Ты не волнуйся. Сегодня мы не с пустыми руками. Одного зайца всё же Ксандру удалось подстрелить. Я крольчиху беременную видела мельком, фазанов слышала, лебедей. Возвращаются. Несколько древесных грибов нашла. И Шауро, вроде, несколько полёвок сожрал. Ему повезло больше, чем мне.
— Это хорошо.
— Тётя Марфа сказала, что сегодня её черёд похлёбку на нас варить. Я ей грибы, щавель конский и крапиву отдала.
— Правильно.
— Нам же тоже нужно на площади быть, чтобы как-то выжить! Если будут выдавать деньги, а от нас никто не придёт, то кого потом винить, спрашивается? Надо выживать, мамочка, надо идти. И, кроме того… — Флави обернулась на голоса толпившихся на улице взволнованных людей и, расслышав возбуждённый говор Ксандра с братьями, улыбнулась ему в предчувствии значительного грядущими событиями дня.
— Флави-Ар! Не надо! Остановись! Пусть Георг вместо тебя получит деньги. Посиди со мной, мне что-то нехорошо. Руки дрожат, и в груди щемит. Видно, сердце. Да и в силу тебе входить пора. Не опоздать бы. Тебе вскоре двадцать один исполнится. Время — обучаться, а не в толпе тереться, — настойчиво уговаривала её Дэли. — Поговорим о твоём замужестве. Самое время, пересидела даже! Гляди, в девках останешься... Или замуж, или принимай дар. Пора выбрать. Вскоре Новое Коло. Ра будет входить в силу.
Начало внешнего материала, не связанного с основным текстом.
(* ===== verification/SchedInv.v ===== *)
(** * The scheduler: invariant

    What holds between two operations of the scheduler: the queues hold the
    tasks their state says, the timer tree is ordered by due time, and the
    CPUs and the tasks agree on who runs where. *)

From S2P Require Import Prelude RbTree RbTreeInv Timer TimerProof Sched.

(** ** Programs that end *)

Lemma runs_seeing {A} (f : sched -> P A) s Q : ends (f s) s Q -> ends (seeing f) s Q.
Proof. done. Qed.
Lemma runs_get t k s (Q : task -> sched -> Prop) : tasks s !! t = Some k -> Q k s -> ends (get_task t) s Q.
Proof. intros E H. exists k, s. unfold get_task. rewrite E. done. Qed.
Lemma runs_modify t f k s (Q : unit -> sched -> Prop) :
  tasks s !! t = Some k -> Q tt (set_tasks (<[t := f k]> (tasks s)) s) -> ends (modify t f) s Q.
Proof. intros E H. eexists _, _. unfold modify. rewrite E. done. Qed.
Lemma runs_current cpu t s (Q : Z -> sched -> Prop) : cpus s !! cpu = Some t -> Q t s -> ends (current cpu) s Q.
Proof. intros E H. exists t, s. unfold current. rewrite E. done. Qed.
Lemma runs_timers {A} (m : st rb_mem A) s (Q : A -> sched -> Prop) :
  ends m (timer_queue s) (fun x r => Q x (set_timers r s)) -> ends (on_timers m) s Q.
Proof. intros (x & r & E & H). exists x, (set_timers r s). unfold on_timers. rewrite E. done. Qed.

Lemma runs_insert_wait q t l s (Q : unit -> sched -> Prop) :
  wait_lists s !! q = Some l -> Q tt (set_waits (<[q := l ++ [t]]> (wait_lists s)) s) -> ends (insert_wait q t) s Q.
Proof. intros E H. eexists _, _. unfold insert_wait. rewrite E. done. Qed.
Lemma runs_insert_ready p t l s (Q : unit -> sched -> Prop) :
  0 <= p -> ready_queue s !! Z.to_nat p = Some l ->
  Q tt (set_ready (<[Z.to_nat p := l ++ [t]]> (ready_queue s)) s) -> ends (insert_ready p t) s Q.
Proof. intros Hp E H. eexists _, _. unfold insert_ready. rewrite (proj2 (Z.ltb_ge _ _)), E by lia. done. Qed.

(** ** Queues *)

Definition runnable (k : task) : Prop := status k = ps_ready \/ status k = ps_running.
Definition blocked (k : task) : Prop := status k = ps_waiting \/ status k = ps_stopped.
Lemma runnable_blocked k : runnable k -> blocked k -> False.
Proof. intros [H | H] [H' | H']; congruence. Qed.
(** No queue changes for a task that can run and still can. *)
Lemma still_runnable k k' : runnable k -> runnable k' -> (runnable k <-> runnable k') /\ (blocked k <-> blocked k').
Proof. intros H H'. split; [tauto|]. split; intros Hb; [destruct (runnable_blocked k H Hb) | destruct (runnable_blocked k' H' Hb)]. Qed.
Definition queued (k : task) : Prop := psid k <> NO_PSID.

(** A task is on the queue of its level exactly while it can run, and on a
    wait queue exactly while it waits or is stopped. *)
Definition at_level (m : gmap Z task) (p : nat) (t : Z) : Prop :=
  exists k, m !! t = Some k /\ queued k /\ runnable k /\ priority k = Z.of_nat p.
Definition asleep (m : gmap Z task) (t : Z) : Prop :=
  exists k, m !! t = Some k /\ queued k /\ blocked k.

Record queues_ok (s : sched) : Prop := {
  q_levels : length (ready_queue s) = PS_PRIORITY_MAX;
  q_level p l t : ready_queue s !! p = Some l -> t ∈ l <-> at_level (tasks s) p t;
  q_asleep t : t ∈ concat (wait_lists s) <-> asleep (tasks s) t;
  q_nodup p l : ready_queue s !! p = Some l -> NoDup l;
  q_wait_nodup : NoDup (concat (wait_lists s));
  q_priority t k : tasks s !! t = Some k -> 0 <= priority k < Z.of_nat PS_PRIORITY_MAX
}.

Lemma elem_of_without t x l : x ∈ without t l <-> x <> t /\ x ∈ l.
Proof. unfold without. rewrite list_elem_of_filter. done. Qed.
Lemma concat_without t ls : concat (without t <$> ls) = without t (concat ls).
Proof. induction ls as [|l ls IH]; cbn; [done|]. unfold without in *. rewrite filter_app, IH. done. Qed.
Lemma without_nodup t l : NoDup l -> NoDup (without t l).
Proof. unfold without. apply NoDup_filter. Qed.

(** One queue of several grows at its end. *)
Lemma concat_insert_perm (ls : list (list Z)) q l t :
  ls !! q = Some l -> concat (<[q := l ++ [t]]> ls) ≡ₚ t :: concat ls.
Proof.
  intros Hq. pose proof (lookup_lt_Some _ _ _ Hq) as Hlt.
  rewrite <- (take_drop_middle ls q l Hq) at 2. rewrite insert_take_drop by done. rewrite !concat_app. cbn.
  rewrite <- !app_assoc. cbn. rewrite <- !Permutation_middle. rewrite app_assoc. done.
Qed.

(** ** Moving a task *)

(** After its removal a task is on no queue. *)
Lemma level_without s t p l x :
  queues_ok s -> (without t <$> ready_queue s) !! p = Some l -> x ∈ l <-> x <> t /\ at_level (tasks s) p x.
Proof.
  intros H. rewrite list_lookup_fmap. intros (l0 & E0 & ->)%fmap_Some. rewrite elem_of_without, (q_level _ H _ _ _ E0). done.
Qed.

Lemma at_level_other m t k p x : x <> t -> at_level (<[t := k]> m) p x <-> at_level m p x.
Proof. intros Hx. unfold at_level. setoid_rewrite lookup_insert_ne; done. Qed.
Lemma asleep_other m t k x : x <> t -> asleep (<[t := k]> m) x <-> asleep m x.
Proof. intros Hx. unfold asleep. setoid_rewrite lookup_insert_ne; done. Qed.
Lemma at_level_self m t k p : at_level (<[t := k]> m) p t <-> queued k /\ runnable k /\ priority k = Z.of_nat p.
Proof. unfold at_level. rewrite lookup_insert_eq. split; [intros (k' & E & ?); simplify_eq; done | eauto]. Qed.
Lemma asleep_self m t k : asleep (<[t := k]> m) t <-> queued k /\ blocked k.
Proof. unfold asleep. rewrite lookup_insert_eq. split; [intros (k' & E & ?); simplify_eq; done | eauto]. Qed.

Lemma priority_kept (m : gmap Z task) t k k' (n : Z) :
  m !! t = Some k -> (forall x k0, m !! x = Some k0 -> 0 <= priority k0 < n) -> priority k' = priority k ->
  forall x k0, <[t := k']> m !! x = Some k0 -> 0 <= priority k0 < n.
Proof.
  intros E H Ep x k0. destruct (decide (x = t)) as [-> | Hx]; [rewrite lookup_insert_eq; intros; simplify_eq; rewrite Ep; eauto|].
  rewrite lookup_insert_ne by auto. eauto.
Qed.

(** A change of a task that moves it to no other queue. *)
Lemma queues_modify s t k k' :
  queues_ok s -> tasks s !! t = Some k -> priority k' = priority k -> psid k' = psid k ->
  (~ queued k \/ (runnable k <-> runnable k') /\ (blocked k <-> blocked k')) ->
  queues_ok (set_tasks (<[t := k']> (tasks s)) s).
Proof.
  intros [H1 H2 H3 H4 H5 H6] E Ep Ei Hs. split; cbn; auto.
  - intros p l x El. rewrite (H2 p l x El). destruct (decide (x = t)) as [-> | Hx]; [|symmetry; apply at_level_other; done].
    rewrite at_level_self. unfold at_level, queued in *. rewrite E, Ei, Ep. destruct Hs as [Hn | [Hr _]].
    + split; [intros (k0 & ? & ?); simplify_eq; tauto | tauto].
    + rewrite <- Hr. split; [intros (k0 & ? & ?); simplify_eq; tauto | eauto].
  - intros x. rewrite H3. destruct (decide (x = t)) as [-> | Hx]; [|symmetry; apply asleep_other; done].
    rewrite asleep_self. unfold asleep, queued in *. rewrite E, Ei. destruct Hs as [Hn | [_ Hw]].
    + split; [intros (k0 & ? & ?); simplify_eq; tauto | tauto].
    + rewrite <- Hw. split; [intros (k0 & ? & ?); simplify_eq; tauto | eauto].
  - apply (priority_kept _ _ k); done.
Qed.

(** What a move of [t] changes besides the queues. *)
Definition moved (t : Z) (k' : task) (s s' : sched) : Prop :=
  tasks s' = <[t := k']> (tasks s) /\ timer_queue s' = timer_queue s /\ cpus s' = cpus s /\
  length (wait_lists s') = length (wait_lists s).

(** The state with [t] taken off its queue and changed to [k']. *)
Definition taken (t : Z) (k' : task) (s : sched) : sched :=
  Sched (<[t := k']> (tasks s)) (without t <$> ready_queue s) (without t <$> wait_lists s) (timer_queue s) (cpus s).

Lemma taken_ok s t k k' :
  queues_ok s -> tasks s !! t = Some k -> priority k' = priority k ->
  (~ queued k' \/ status k' = ps_dying) -> queues_ok (taken t k' s).
Proof.
  intros Hq E Ep Hs. destruct Hq as [H1 H2 H3 H4 H5 H6] eqn:Hqe. clear Hqe. split; cbn.
  - rewrite length_fmap. done.
  - intros p l x El. rewrite (level_without s t p l x Hq El). destruct (decide (x = t)) as [-> | Hx]; [|rewrite at_level_other by done; tauto].
    rewrite at_level_self. unfold runnable. split; [tauto|]. intros (? & [Hr | Hr] & _); destruct Hs as [? | ?]; congruence || done.
  - intros x. rewrite concat_without, elem_of_without, H3. destruct (decide (x = t)) as [-> | Hx]; [|rewrite asleep_other by done; tauto].
    rewrite asleep_self. split; [tauto|]. intros (? & [Hr | Hr]); destruct Hs as [? | ?]; congruence || done.
  - intros p l. rewrite list_lookup_fmap. intros (l0 & E0 & ->)%fmap_Some. apply without_nodup. eauto.
  - rewrite concat_without. apply without_nodup. done.
  - apply (priority_kept _ _ k); done.
Qed.

Lemma wait_ok s t k k' q l :
  queues_ok s -> tasks s !! t = Some k -> priority k' = priority k -> queued k' -> blocked k' ->
  wait_lists s !! q = Some l ->
  queues_ok (Sched (<[t := k']> (tasks s)) (without t <$> ready_queue s)
               (<[q := without t l ++ [t]]> (without t <$> wait_lists s)) (timer_queue s) (cpus s)).
Proof.
  intros Hq E Ep Hk Hs El. destruct Hq as [H1 H2 H3 H4 H5 H6] eqn:Hqe. clear Hqe.
  assert (Ew : (without t <$> wait_lists s) !! q = Some (without t l)) by (rewrite list_lookup_fmap, El; done).
  pose proof (concat_insert_perm _ _ _ t Ew) as Pw. rewrite concat_without in Pw. split; cbn.
  - rewrite length_fmap. done.
  - intros p l0 x El0. rewrite (level_without s t p l0 x Hq El0). destruct (decide (x = t)) as [-> | Hx]; [|rewrite at_level_other by done; tauto].
    rewrite at_level_self. split; [tauto|]. intros (_ & [Hr | Hr] & _); destruct Hs; congruence.
  - intros x. rewrite Pw, elem_of_cons, elem_of_without, H3.
    destruct (decide (x = t)) as [-> | Hx]; [rewrite asleep_self; tauto | rewrite asleep_other by done; tauto].
  - intros p l0. rewrite list_lookup_fmap. intros (l1 & E0 & ->)%fmap_Some. apply without_nodup. eauto.
  - rewrite Pw. apply NoDup_cons. rewrite elem_of_without. split; [tauto|]. apply without_nodup. done.
  - apply (priority_kept _ _ k); done.
Qed.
— Ну, мам, — отпрашивалась дочь, нетерпеливо поглядывая на ребят за окном. — Давай потом! Что вдруг за спешка?
— Видишь, слабею я. А вот как завтра совсем слягу и умру? Мои рисунки уйдут со мной в Навь, и ты не сможешь в силу войти. Со свёртком больше некому будет помочь. Откладываешь всё, итак с этим затягиваешь, будто тебе вовсе не важно, что...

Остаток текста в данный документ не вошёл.